CLG’s inconsistency issues remained clear during the last week's set of series, steering them to a week-long collapse. In the end they would be shutout of their Season 6 playoff dreams. Though locked in to ESL’s 7th season of ProLeague Counter-Strike, both CLG and Cloud 9 fell out of playoff contention by one loss — making the moral defeat that much more painful. Both teams will be disappointed to miss out on the Top 6, but surprise packages Misfits and NRG will be buoyed by their advancement.


The playoffs begin on December 5th, extending until the much anticipated grand final, which is set to take off on the 10th. OpTic, SK, Team Liquid, NRG, Misfits, and Luminosity Gaming will represent North America and compete in the upcoming finals, with the ultimate goal of becoming ESL ProLeague Champions. 




On the other side of the Atlantic, Europe also finished their final week of games to determine the lineup for the LAN Season 6 Finals in Odense next month. The teams that have a shot at the crown include Fnatic, North, FaZe Clan, Astralis, Ninjas in Pyjamas, and HellRaisers.


Swedish team Fnatic prevailed over the old continent, boasting a 18-8 record, and finishing in the first seed in the highly competitive European Counter-Strike division. The Swedes took a stumble during weeks 5 and 6, losing 0-2 against NiP and North, but they rallied in week 7 to keep hold of their top spot. Despite their guaranteed seed, Fnatic dispatched of FaZe and G2 to show that they had not grown complacent.


Perhaps one of the more interesting events in the final week was the struggle between HellRaisers and G2 Esports. Only one of the teams could advance, and Fnatic’s two matches with G2 this week were the absolute decisive factors over whom would claim the 6th seed for the upcoming finals. Fnatic’s unsurprising victory over G2 put them at 39 points — a shade below their Ukrainian counterparts at 41. Not far behind was one of last season’s quarterfinalists, EnVyUs, who were unable to mount a comeback as they fell short by 1 victory and 4 points.

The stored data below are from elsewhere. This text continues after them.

Lemma step_plain_char (c : ascii) :
  plain_char c = true -> step c nextChar st = (add_char c st, false).
Proof.
  unfold plain_char, step. intros H.
  apply andb_prop in H as [H H4]. apply andb_prop in H as [H H3].
  apply andb_prop in H as [H1 H2].
  apply negb_true_iff in H1, H2, H3, H4.
  now rewrite H1, H2, H3, H4.
Qed.

End StepCases.

Lemma parse_loop_cons (c : ascii) (rest : string) (st : pstate) :
  parse_loop (String c rest) st =
  parse_loop
    (if snd (step c (peek rest) st)
     then match rest with String _ rest' => rest' | EmptyString => rest end
     else rest)
    (fst (step c (peek rest) st)).
Proof. simpl. now destruct (step c (peek rest) st). Qed.

(** ** Tokenizer: rows already emitted, and terminators *)

Lemma step_prepend_lines front c nxt st :
  step c nxt (prepend_lines front st) =
  (prepend_lines front (fst (step c nxt st)), snd (step c nxt st)).
Proof.
  destruct st as [L cl cf q].
  unfold step, end_row, pending, prepend_lines; simpl.
  destruct (Ascii.eqb c DQUOTE), (Ascii.eqb c COMMA), (Ascii.eqb c LF), (Ascii.eqb c CR), q,
    (is_char nxt DQUOTE), (truthy cf), (0 <? length cl)%nat;
    simpl; try reflexivity; now rewrite ?app_assoc.
Qed.

Lemma parse_loop_prepend_lines front t :
  forall st, parse_loop t (prepend_lines front st) = prepend_lines front (parse_loop t st).
Proof.
  induction t as [|c rest IH IH'] using string_skip_ind; intros st; [reflexivity|].
  rewrite !parse_loop_cons, step_prepend_lines. cbn [fst snd].
  destruct (snd (step c (peek rest) st)); [|apply IH].
  destruct rest as [|d rest']; [apply IH|]. now apply (IH' d rest').
Qed.

Lemma end_row_prepend_lines front st :
  end_row (prepend_lines front st) = prepend_lines front (end_row st).
Proof.
  destruct st as [L cl cf q].
  unfold end_row, pending, prepend_lines; simpl.
  destruct (truthy cf || (0 <? length cl)%nat); simpl; now rewrite ?app_assoc.
Qed.

Lemma end_row_idem st : end_row (end_row st) = end_row st.
Proof.
  destruct st as [L cl cf q]. unfold end_row, pending. simpl.
  now destruct (truthy cf || (0 <? length cl)%nat) eqn:E; simpl; rewrite ?E.
Qed.

Lemma end_row_inQuotes st : inQuotes (end_row st) = inQuotes st.
Proof. unfold end_row. now destruct (pending st). Qed.

(** A terminator cannot be joined to the character before it in any way
    that changes the state: the text before it can be scanned first. *)
Lemma parse_loop_app_terminator t1 :
  forall t' st,
    (peek t' = Some LF \/ peek t' = Some CR) ->
    parse_loop (t1 +:+ t') st = parse_loop t' (parse_loop t1 st).
Proof.
  induction t1 as [|c rest IH IH'] using string_skip_ind; intros t' st Hp; [reflexivity|].
  rewrite append_cons, !parse_loop_cons.
  destruct rest as [|d rest'].
  - (* [c] is the last character before the terminator *)
    rewrite append_nil_l. simpl peek at 2 3.
    unfold step.
    destruct (Ascii.eqb_spec c DQUOTE) as [->|Hc].
    + assert (is_char (peek t') DQUOTE = false) as ->
        by (destruct Hp as [-> | ->]; reflexivity).
      simpl is_char. rewrite !andb_false_r. reflexivity.
    + destruct (Ascii.eqb c COMMA && negb (inQuotes st)); [reflexivity|].
      destruct ((Ascii.eqb c LF || Ascii.eqb c CR) && negb (inQuotes st)) eqn:E; [|reflexivity].
      simpl is_char. rewrite andb_false_r. cbn [fst snd].
      destruct (Ascii.eqb c CR && is_char (peek t') LF) eqn:E2; [|reflexivity].
      destruct t' as [|e t'']; [destruct Hp; discriminate|]. simpl in E2.
      apply andb_prop in E2 as [_ E2]. apply Ascii.eqb_eq in E2 as ->.
      apply andb_prop in E as [_ E]. apply negb_true_iff in E.
      change (parse_loop "" (end_row st)) with (end_row st).
      rewrite parse_loop_cons, step_LF by now rewrite end_row_inQuotes.
      simpl. now rewrite end_row_idem.
  - rewrite append_cons. simpl peek.
    destruct (snd (step c (Some d) st)).
    + now apply (IH' d rest').
    + rewrite <- append_cons. now apply IH.
Qed.

Lemma end_row_closed st :
  inQuotes st = false -> end_row st = prepend_lines (lines (end_row st)) init.
Proof.
  destruct st as [L cl cf q]. simpl. intros ->.
  unfold end_row, pending, prepend_lines. simpl.
  destruct (truthy cf || (0 <? length cl)%nat) eqn:E; simpl; rewrite app_nil_r.
  - reflexivity.
  - apply orb_false_elim in E as [E1 E2]. apply truthy_false in E1 as ->.
    destruct cl; [reflexivity | discriminate].
Qed.

Lemma parse_loop_terminator sep t2 st :
  is_terminator sep -> inQuotes st = false ->
  parse_loop (sep +:+ t2) st = parse_loop t2 (end_row st).
Proof.
  intros [-> | [-> | ->]] Hq.
  - unfold NL. rewrite append_cons, append_nil_l, parse_loop_cons, step_LF by assumption.
    reflexivity.
  - unfold CRLF. rewrite !append_cons, append_nil_l, parse_loop_cons, step_CR by assumption.
    reflexivity.
  - unfold CR1. rewrite append_cons, append_nil_l, parse_loop_cons, step_CR by assumption.
    cbn [fst snd].
    destruct t2 as [|d t2']; [reflexivity|]. simpl peek. simpl is_char.
    destruct (Ascii.eqb_spec d LF) as [->|Hd]; [|reflexivity].
    rewrite (parse_loop_cons LF), step_LF by now rewrite end_row_inQuotes.
    simpl. now rewrite end_row_idem.
Qed.

Lemma peek_terminator sep t2 :
  is_terminator sep -> peek (sep +:+ t2) = Some LF \/ peek (sep +:+ t2) = Some CR.
Proof. intros [-> | [-> | ->]]; [left | right | right]; reflexivity. Qed.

A win against BIG to start the week gave them some hope, but split series against Astralis and NiP squandered their chance to reach Odense. 


Another team that has kept Europe’s attention is the young Danish roster, North. The lineup yielded a 4-0 record in week 7, solidifying themselves as a danger team and demonstrating their previous inconsistencies are no longer an issue.


Unlike the highly unpredictable North American scene, European Counter-Strike provided very few shocks in its Top 6. G2 and EnVyUs may feel aggrieved to have missed out in lieu of HellRaisers, but the multinational squad proved its worth throughout the season. The league continued its streak of unparalleled entertainment and stability, and their representatives will soon face off against the best that North America has to offer. With the absence of any major upsets, this week takes us one step closer to the Premier finals from December 5th to the 10th in Odense, Sweden.